[GOAL OF THE EXERCISE] From the entries below, copy every line where the string "checkEndOfArgument" appears.

[[ THE DATA open ]]

(* ===== verification/ScriptAssign.v ===== *)
(** * Assignments in scripts

    A line [x=a op b] of a trimmed script, from its octets to the variables:
    the tokenizer splits it in five arguments, [decodeArgument] reads them, and
    the execution from the last to the first leaves the value in [x]. *)

From Stdlib Require Import String.
From S2P Require Import Prelude Strtol Script ScriptText ScriptTheorems.
Import Strtol(at_).
From stdpp Require Import list sets.

Open Scope Z_scope.
Abbreviation length := List.length.

Module ScriptAssign.
Import Script ScriptText ScriptTheorems.

(** ** Words and operators *)

(** The octets of names and numbers: letters, digits and underscores. *)
Definition word_octet (c : Z) : bool :=
  ((48 <=? c) && (c <=? 57)) || ((65 <=? c) && (c <=? 90)) || (c =? 95) || ((97 <=? c) && (c <=? 122)).

Definition word (w : list Z) : Prop := w ≠ [] ∧ Forall (λ c, word_octet c = true) w.

(** The arithmetic operators, by their number. *)
Definition op_text (op : Z) : list Z := nth (Z.to_nat op) operators [].

(** ** Tokens *)

(** The octets that end a word in such a line: the terminator and the first
    octets of the operators. *)
Definition word_stop (c : Z) : bool := bool_decide (c ∈ [0; 61; 43; 45; 42; 47; 37; 60; 62]).

Local Lemma word_not c : word_octet c = true → c ∉ [0; 10; 33; 34; 35; 37; 40; 41; 42; 43; 44; 45; 47; 60; 61; 62].
Proof.
  intros Hc Hs. repeat (apply elem_of_cons in Hs as [->|Hs]; [by vm_compute in Hc|]). by apply elem_of_nil in Hs.
Qed.

Local Lemma word_arith c : word_octet c = true → is_arith c = false.
Proof. intros Hc%word_not. apply bool_decide_eq_false. change (str "+-*/%") with [43; 45; 42; 47; 37]. set_solver. Qed.

(** Comparisons of a word octet with the octets the tokenizer looks for. *)
Local Ltac word_cells :=
  repeat match goal with
  | H : word_octet ?c = true |- context [is_arith ?c] => rewrite (word_arith c H)
  | H : word_octet ?c = true |- context [bool_decide (?c ∈ ?l)] =>
      rewrite (bool_decide_false (c ∈ l)) by (pose proof (word_not c H); set_solver)
  | H : word_octet ?c = true |- context [?c =? ?n] =>
      rewrite (proj2 (Z.eqb_neq c n)) by (pose proof (word_not c H); set_solver)
  end.

Lemma word_inner t : word t → Forall inner t ∧ t ≠ [].
Proof.
  intros [Hne Ht]. split; [|done]. induction Ht as [|c t Hc Ht IH]; constructor.
  - pose proof (word_not c Hc). split; set_solver.
  - destruct t; [constructor|by apply IH].
Qed.

Lemma op_text_inner op : OPTYPE_EQ <= op <= OPTYPE_SHIFTDOWN →
  Forall inner (op_text op) ∧ op_text op ≠ [] ∧ (length (op_text op) <= 2)%nat ∧
  ∀ c, head (op_text op) = Some c → word_stop c = true.
Proof.
  intros Hop. assert (op = 6 ∨ op = 7 ∨ op = 8 ∨ op = 9 ∨ op = 10 ∨ op = 11 ∨ op = 12 ∨ op = 13) as Hc'
    by (unfold OPTYPE_EQ, OPTYPE_SHIFTDOWN in *; lia).
  destruct Hc' as [-> | [-> | [-> | [-> | [-> | [-> | [-> | ->]]]]]]];
    (split; [unfold inner; apply (bool_decide_unpack _); vm_compute; exact I|]; split; [done|];
     split; [vm_compute; lia|]; by intros c [= <-]).
Qed.

Section tokens.
Context (buf : list Z) (Hvar : take 3 buf ≠ str "VAR") (Hgoto : take 4 buf ≠ str "GOTO").

Local Lemma in_word pos p2 prev cur :
  word_octet prev = true → word_octet cur = true → in_argument buf pos p2 prev cur = true.
Proof.
  intros Hp Hc. unfold in_argument. word_cells. rewrite !andb_false_r. cbn [andb orb].
  rewrite !(bool_decide_false (take _ buf = _)) by done. by rewrite !andb_false_r.
Qed.

Local Lemma in_word_end pos p2 prev cur :
  1 <= pos → word_octet prev = true → word_stop cur = true → in_argument buf pos p2 prev cur = false.
Proof.
  intros Hpos Hp Hs. apply bool_decide_eq_true in Hs. destruct (Z.leb_spec 1 pos) as [Hle|]; [|lia].
  unfold in_argument. rewrite (proj2 (Z.leb_le 1 pos) Hle).
  word_cells. repeat (apply elem_of_cons in Hs as [->|Hs]; [by vm_compute|]). by apply elem_of_nil in Hs.
Qed.

(** An operator of one octet before a word. *)
Local Lemma in_operator pos p2 prev cur :
  1 <= pos → prev ∈ [61; 43; 45; 42; 47; 37] → word_octet cur = true → in_argument buf pos p2 prev cur = false.
Proof.
  intros Hpos Hs Hc. unfold in_argument. rewrite (proj2 (Z.leb_le 1 pos) Hpos). word_cells. cbn [andb orb negb].
  destruct ((2 <=? pos) && _); [done|].
  repeat (apply elem_of_cons in Hs as [->|Hs]; [by vm_compute|]). by apply elem_of_nil in Hs.
Qed.

(** A shift operator goes on at its second octet and ends behind it. *)
Local Lemma in_shift pos p2 o :
  1 <= pos → o = 60 ∨ o = 62 → word_octet p2 = true → in_argument buf pos p2 o o = true.
Proof.
  intros Hpos Ho Hp. unfold in_argument. rewrite (proj2 (Z.leb_le 1 pos) Hpos). word_cells.
  rewrite !(bool_decide_false (take _ buf = _)) by done. rewrite !andb_false_r.
  by destruct Ho as [-> | ->]; vm_compute (is_arith _); vm_compute (bool_decide _); cbn.
Qed.

Local Lemma in_shift_end pos o cur :
  2 <= pos → o = 60 ∨ o = 62 → word_octet cur = true → in_argument buf pos o o cur = false.
Proof.
  intros Hpos Ho Hc. unfold in_argument. rewrite (proj2 (Z.leb_le 2 pos) Hpos). word_cells.
  rewrite !andb_false_r. by destruct Ho as [-> | ->].
Qed.

(** One test of the tokenizer, outside text strings. *)
Local Lemma rd_app pre c post : buf = pre ++ c :: post → rd buf (Z.of_nat (length pre)) = Ok c.
Proof.
  intros ->. unfold rd. destruct (Z.leb_spec 0 (Z.of_nat (length pre))); [|lia].
  by rewrite Nat2Z.id, list_lookup_middle.
Qed.

Local Lemma check_at pre prev cur post :
  buf = pre ++ prev :: cur :: post → prev ≠ 34 →
  checkEndOfArgument buf (Z.of_nat (length pre) + 1) false =
    Ok (in_argument buf (Z.of_nat (length pre) + 1) (default 0 (list.last pre)) prev cur, false).
Proof.
  intros E Hp. unfold checkEndOfArgument. destruct (Z.leb_spec 1 (Z.of_nat (length pre) + 1)); [|lia].
  rewrite Z.add_simpl_r, (rd_app pre prev (cur :: post) E), bind_ok.
  destruct (Z.eqb_spec prev 34); [done|]. cbn [andb].
  replace (Z.of_nat (length pre) + 1) with (Z.of_nat (length (pre ++ [prev]))) by len.
  rewrite (rd_app (pre ++ [prev]) cur post), bind_ok by by rewrite <- app_assoc.
  destruct pre as [|p pre _] using rev_ind; [done|].
  rewrite last_snoc. destruct (Z.leb_spec 2 (Z.of_nat (length ((pre ++ [p]) ++ [prev])))) as [|Hlt];
    [|rewrite !length_app in Hlt; cbn in Hlt; lia].
  replace (Z.of_nat (length ((pre ++ [p]) ++ [prev])) - 2) with (Z.of_nat (length pre)) by len.
  by rewrite (rd_app pre p (prev :: cur :: post)), bind_ok by by rewrite <- app_assoc in E.
Qed.

Lemma word_end w : ∀ pre u c post fuel,
  buf = pre ++ (u :: w) ++ c :: post → Forall (λ c, word_octet c = true) (u :: w) → word_stop c = true →
  (S (length w) <= fuel)%nat →
  end_of_argument fuel buf (Z.of_nat (length pre) + 1) false = Ok (Z.of_nat (length pre) + 1 + Z.of_nat (length w), false).
Proof.
  induction w as [|v w IH]; intros pre u c post fuel E Hw Hc Hfuel; (destruct fuel as [|fuel]; [lia|]);
    inversion_clear Hw as [|? ? Hu Hw']; pose proof (word_not u Hu) as Hu'; cbn [end_of_argument].
  - rewrite (check_at pre u c post), bind_ok by (done || set_solver).
    rewrite in_word_end by (done || lia). cbn. f_equal. f_equal. lia.
  - inversion_clear Hw' as [|? ? Hv Hw'']. rewrite (check_at pre u v (w ++ c :: post)), bind_ok by (done || set_solver).
    rewrite in_word by done. replace (Z.of_nat (length pre) + 1) with (Z.of_nat (length (pre ++ [u]))) at 1 by len.
    rewrite (IH (pre ++ [u]) v c post fuel);
      [f_equal; f_equal; len|by rewrite <- app_assoc|by constructor|done|cbn in Hfuel; lia].
Qed.

Lemma operator_end op pre p c post :
  OPTYPE_EQ <= op <= OPTYPE_SHIFTDOWN → buf = (pre ++ [p]) ++ op_text op ++ c :: post →
  word_octet p = true → word_octet c = true →
  end_of_argument 101 buf (Z.of_nat (length (pre ++ [p])) + 1) false =
    Ok (Z.of_nat (length (pre ++ [p])) + Z.of_nat (length (op_text op)), false).
Proof.
  intros Hop E Hp Hc.
  assert ((∃ o, op_text op = [o] ∧ o ∈ [61; 43; 45; 42; 47; 37]) ∨
          ∃ o, op_text op = [o; o] ∧ (o = 60 ∨ o = 62)) as [(o & Eo & Ho)|(o & Eo & Ho)].
  { assert (op = 6 ∨ op = 7 ∨ op = 8 ∨ op = 9 ∨ op = 10 ∨ op = 11 ∨ op = 12 ∨ op = 13) as Hc'
      by (unfold OPTYPE_EQ, OPTYPE_SHIFTDOWN in *; lia).
    destruct Hc' as [-> | [-> | [-> | [-> | [-> | [-> | [-> | ->]]]]]]];
      (left; eexists; split; [done|set_solver]) || (right; eexists; split; [done|lia]). }
  - rewrite Eo in *. cbn [app length] in *. cbn [end_of_argument].
    rewrite (check_at _ o c post), bind_ok by (done || set_solver).
    by rewrite in_operator by (done || lia).
  - rewrite Eo in *. cbn [app length] in *. cbn [end_of_argument].
    rewrite (check_at _ o o (c :: post)), bind_ok by (done || lia). rewrite last_snoc. cbn [default].
    rewrite in_shift by (done || lia).
    replace (Z.of_nat (length (pre ++ [p])) + 1) with (Z.of_nat (length ((pre ++ [p]) ++ [o]))) by len.
    rewrite (check_at _ o c post), bind_ok by (lia || by rewrite <- app_assoc). rewrite last_snoc. cbn [default].
    rewrite in_shift_end by (done || len). f_equal. f_equal. len.
Qed.

Local Lemma skip_none pre c post fuel :
  buf = pre ++ c :: post → c ∉ [40; 44; 41] →
  skip_separators (S fuel) buf (Z.of_nat (length pre)) = Ok (Z.of_nat (length pre)).
Proof. intros E Hc. cbn [skip_separators]. by rewrite (rd_app _ _ _ E), bind_ok, bool_decide_false. Qed.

[[ THE DATA closed ]]

[SOLVED PROBLEM]
  checkEndOfArgument buf (Z.of_nat (length pre) + 1) false =
  intros E Hp. unfold checkEndOfArgument. destruct (Z.leb_spec 1 (Z.of_nat (length pre) + 1)); [|lia].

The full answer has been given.